__Provided material__

Segment Open

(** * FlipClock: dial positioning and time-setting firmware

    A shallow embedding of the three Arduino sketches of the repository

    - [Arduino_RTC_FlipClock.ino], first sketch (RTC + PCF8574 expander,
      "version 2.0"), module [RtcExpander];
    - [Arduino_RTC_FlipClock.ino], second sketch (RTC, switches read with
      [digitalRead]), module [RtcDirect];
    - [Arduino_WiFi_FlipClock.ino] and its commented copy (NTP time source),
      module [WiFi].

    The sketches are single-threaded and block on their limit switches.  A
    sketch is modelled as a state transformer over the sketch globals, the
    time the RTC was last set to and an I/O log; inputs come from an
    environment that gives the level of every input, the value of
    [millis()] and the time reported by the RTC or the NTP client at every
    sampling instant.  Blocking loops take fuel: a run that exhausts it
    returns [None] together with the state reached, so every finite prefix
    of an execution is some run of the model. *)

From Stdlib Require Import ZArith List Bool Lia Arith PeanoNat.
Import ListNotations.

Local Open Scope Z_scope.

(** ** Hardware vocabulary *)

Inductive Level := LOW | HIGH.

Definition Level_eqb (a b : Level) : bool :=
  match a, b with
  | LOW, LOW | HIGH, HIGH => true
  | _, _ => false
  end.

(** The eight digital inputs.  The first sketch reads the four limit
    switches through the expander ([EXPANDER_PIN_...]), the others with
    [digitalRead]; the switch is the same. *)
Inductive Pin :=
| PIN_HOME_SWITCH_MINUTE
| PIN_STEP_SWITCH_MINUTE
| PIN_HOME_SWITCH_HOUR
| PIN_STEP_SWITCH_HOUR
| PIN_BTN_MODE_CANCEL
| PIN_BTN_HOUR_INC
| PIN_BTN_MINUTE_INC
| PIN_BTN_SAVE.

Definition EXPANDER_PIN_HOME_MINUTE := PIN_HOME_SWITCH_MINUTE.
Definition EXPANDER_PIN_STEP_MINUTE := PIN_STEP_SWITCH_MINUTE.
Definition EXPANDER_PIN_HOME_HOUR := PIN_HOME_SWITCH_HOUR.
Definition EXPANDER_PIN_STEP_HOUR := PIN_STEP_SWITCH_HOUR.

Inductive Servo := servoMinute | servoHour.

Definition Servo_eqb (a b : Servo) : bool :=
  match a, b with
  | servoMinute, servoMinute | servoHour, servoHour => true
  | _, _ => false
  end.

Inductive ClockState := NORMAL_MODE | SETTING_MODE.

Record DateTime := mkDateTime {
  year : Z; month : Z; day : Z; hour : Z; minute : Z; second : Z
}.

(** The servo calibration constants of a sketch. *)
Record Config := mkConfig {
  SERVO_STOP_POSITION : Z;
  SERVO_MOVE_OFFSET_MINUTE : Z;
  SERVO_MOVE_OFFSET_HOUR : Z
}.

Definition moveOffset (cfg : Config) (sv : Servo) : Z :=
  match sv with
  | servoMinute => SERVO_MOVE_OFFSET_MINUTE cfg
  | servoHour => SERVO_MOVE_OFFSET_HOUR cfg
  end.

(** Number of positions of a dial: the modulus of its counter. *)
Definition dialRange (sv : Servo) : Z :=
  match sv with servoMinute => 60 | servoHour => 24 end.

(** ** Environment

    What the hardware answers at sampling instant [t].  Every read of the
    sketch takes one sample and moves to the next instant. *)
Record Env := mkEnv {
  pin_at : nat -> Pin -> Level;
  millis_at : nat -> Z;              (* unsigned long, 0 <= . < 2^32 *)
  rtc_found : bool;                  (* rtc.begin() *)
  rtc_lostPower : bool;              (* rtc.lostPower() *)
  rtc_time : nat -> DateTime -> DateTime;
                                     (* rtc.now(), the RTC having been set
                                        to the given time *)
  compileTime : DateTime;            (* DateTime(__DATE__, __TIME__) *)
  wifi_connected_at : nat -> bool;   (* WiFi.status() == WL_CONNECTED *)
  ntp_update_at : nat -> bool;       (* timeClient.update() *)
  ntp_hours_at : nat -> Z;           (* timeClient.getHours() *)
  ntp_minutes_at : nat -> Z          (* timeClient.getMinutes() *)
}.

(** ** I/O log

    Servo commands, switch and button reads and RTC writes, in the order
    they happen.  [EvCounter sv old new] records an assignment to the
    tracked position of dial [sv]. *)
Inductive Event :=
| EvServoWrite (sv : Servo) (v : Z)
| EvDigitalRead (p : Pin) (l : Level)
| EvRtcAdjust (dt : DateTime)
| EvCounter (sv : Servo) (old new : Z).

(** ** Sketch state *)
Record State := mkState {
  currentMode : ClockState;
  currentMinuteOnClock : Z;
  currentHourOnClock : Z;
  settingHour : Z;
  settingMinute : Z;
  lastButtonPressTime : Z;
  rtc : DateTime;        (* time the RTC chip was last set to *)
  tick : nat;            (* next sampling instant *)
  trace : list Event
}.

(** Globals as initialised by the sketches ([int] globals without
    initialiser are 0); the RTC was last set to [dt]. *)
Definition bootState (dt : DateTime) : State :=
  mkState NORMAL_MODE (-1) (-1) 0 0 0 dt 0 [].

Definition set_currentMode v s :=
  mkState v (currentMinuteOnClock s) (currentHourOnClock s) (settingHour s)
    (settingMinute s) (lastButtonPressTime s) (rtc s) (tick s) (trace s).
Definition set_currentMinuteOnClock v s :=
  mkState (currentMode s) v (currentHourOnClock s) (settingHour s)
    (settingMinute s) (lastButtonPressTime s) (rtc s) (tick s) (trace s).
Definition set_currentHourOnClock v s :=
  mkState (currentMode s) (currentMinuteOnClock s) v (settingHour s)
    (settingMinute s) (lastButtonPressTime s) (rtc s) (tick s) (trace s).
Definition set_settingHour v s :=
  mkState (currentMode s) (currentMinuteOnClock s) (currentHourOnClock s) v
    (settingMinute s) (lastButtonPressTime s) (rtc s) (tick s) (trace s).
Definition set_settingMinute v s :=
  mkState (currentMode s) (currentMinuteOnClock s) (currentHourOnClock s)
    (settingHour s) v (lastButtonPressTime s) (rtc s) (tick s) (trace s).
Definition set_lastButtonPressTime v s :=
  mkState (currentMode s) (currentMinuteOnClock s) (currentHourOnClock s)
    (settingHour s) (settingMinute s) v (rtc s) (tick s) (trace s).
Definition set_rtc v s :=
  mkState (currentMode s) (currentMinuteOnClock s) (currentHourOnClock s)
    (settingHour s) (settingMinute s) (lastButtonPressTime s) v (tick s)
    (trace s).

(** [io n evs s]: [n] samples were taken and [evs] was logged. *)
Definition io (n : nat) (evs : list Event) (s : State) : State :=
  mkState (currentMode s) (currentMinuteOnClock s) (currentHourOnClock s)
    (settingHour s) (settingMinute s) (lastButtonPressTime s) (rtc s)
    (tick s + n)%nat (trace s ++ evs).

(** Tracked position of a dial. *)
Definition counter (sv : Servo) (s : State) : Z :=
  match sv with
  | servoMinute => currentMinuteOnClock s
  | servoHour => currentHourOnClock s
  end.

Segment Closed
Segment Open

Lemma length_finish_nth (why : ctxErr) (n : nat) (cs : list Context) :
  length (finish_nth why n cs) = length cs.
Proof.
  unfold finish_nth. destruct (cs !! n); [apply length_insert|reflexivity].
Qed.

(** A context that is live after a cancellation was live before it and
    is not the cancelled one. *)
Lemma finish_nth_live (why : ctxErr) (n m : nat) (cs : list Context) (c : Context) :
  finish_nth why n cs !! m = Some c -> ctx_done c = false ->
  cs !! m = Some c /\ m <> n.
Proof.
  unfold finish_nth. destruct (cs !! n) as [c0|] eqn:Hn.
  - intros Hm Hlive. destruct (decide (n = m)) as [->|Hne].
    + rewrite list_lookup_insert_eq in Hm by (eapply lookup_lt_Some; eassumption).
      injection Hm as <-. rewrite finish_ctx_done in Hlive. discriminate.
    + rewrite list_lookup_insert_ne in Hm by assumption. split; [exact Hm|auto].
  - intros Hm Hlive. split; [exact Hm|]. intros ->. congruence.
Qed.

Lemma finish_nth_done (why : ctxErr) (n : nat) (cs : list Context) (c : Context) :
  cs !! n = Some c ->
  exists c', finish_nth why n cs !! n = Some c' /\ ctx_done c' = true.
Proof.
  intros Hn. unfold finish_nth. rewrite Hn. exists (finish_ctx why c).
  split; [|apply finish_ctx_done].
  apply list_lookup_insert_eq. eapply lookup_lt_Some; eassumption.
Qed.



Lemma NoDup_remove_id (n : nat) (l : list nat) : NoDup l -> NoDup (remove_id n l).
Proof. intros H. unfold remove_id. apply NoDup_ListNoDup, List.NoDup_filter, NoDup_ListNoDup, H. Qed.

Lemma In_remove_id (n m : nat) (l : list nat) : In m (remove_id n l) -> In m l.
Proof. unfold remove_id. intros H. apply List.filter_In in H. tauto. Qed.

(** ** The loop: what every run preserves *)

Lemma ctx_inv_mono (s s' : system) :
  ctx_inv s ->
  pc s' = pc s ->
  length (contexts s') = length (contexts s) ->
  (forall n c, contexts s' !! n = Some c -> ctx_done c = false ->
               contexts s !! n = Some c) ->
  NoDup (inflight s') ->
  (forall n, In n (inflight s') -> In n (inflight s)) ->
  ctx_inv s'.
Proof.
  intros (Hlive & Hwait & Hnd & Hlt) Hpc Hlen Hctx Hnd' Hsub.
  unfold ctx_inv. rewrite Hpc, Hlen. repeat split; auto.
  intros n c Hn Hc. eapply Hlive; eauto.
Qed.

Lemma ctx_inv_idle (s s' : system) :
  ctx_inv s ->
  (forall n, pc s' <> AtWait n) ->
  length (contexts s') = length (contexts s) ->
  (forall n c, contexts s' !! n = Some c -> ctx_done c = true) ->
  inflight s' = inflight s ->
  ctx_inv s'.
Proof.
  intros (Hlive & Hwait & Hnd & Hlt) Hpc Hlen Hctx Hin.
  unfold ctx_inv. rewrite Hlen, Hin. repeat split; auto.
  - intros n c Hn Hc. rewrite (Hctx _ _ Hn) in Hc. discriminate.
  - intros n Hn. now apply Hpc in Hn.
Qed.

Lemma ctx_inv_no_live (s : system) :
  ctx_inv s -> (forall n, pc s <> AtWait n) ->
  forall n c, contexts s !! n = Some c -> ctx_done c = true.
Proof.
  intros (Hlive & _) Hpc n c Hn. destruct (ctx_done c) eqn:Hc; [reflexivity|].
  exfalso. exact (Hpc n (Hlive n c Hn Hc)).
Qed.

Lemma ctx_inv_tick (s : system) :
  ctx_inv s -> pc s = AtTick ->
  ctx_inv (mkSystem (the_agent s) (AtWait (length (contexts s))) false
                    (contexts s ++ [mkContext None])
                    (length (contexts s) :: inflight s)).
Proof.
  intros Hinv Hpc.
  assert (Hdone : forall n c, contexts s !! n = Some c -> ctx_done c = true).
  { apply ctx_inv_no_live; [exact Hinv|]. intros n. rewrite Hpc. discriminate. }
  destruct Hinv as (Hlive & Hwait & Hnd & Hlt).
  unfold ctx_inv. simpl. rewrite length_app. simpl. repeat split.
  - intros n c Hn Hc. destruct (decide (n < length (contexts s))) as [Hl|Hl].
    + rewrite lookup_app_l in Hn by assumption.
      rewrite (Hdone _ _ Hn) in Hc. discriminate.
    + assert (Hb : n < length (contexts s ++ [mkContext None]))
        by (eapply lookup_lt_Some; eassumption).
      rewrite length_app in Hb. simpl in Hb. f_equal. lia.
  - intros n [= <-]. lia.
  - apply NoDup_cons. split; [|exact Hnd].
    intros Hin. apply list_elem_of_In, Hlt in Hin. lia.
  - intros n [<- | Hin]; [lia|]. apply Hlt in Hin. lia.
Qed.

Segment Closed

Give back, unchanged, the run of lines in the listing above that begins at the line containing "EvRtcAdjust (dt : DateTime)" and ends at the line containing "Definition set_currentMinuteOnClock v", both included.

__Solution to this task__
| EvRtcAdjust (dt : DateTime)
| EvCounter (sv : Servo) (old new : Z).

(** ** Sketch state *)
Record State := mkState {
  currentMode : ClockState;
  currentMinuteOnClock : Z;
  currentHourOnClock : Z;
  settingHour : Z;
  settingMinute : Z;
  lastButtonPressTime : Z;
  rtc : DateTime;        (* time the RTC chip was last set to *)
  tick : nat;            (* next sampling instant *)
  trace : list Event
}.

(** Globals as initialised by the sketches ([int] globals without
    initialiser are 0); the RTC was last set to [dt]. *)
Definition bootState (dt : DateTime) : State :=
  mkState NORMAL_MODE (-1) (-1) 0 0 0 dt 0 [].

Definition set_currentMode v s :=
  mkState v (currentMinuteOnClock s) (currentHourOnClock s) (settingHour s)
    (settingMinute s) (lastButtonPressTime s) (rtc s) (tick s) (trace s).
Definition set_currentMinuteOnClock v s :=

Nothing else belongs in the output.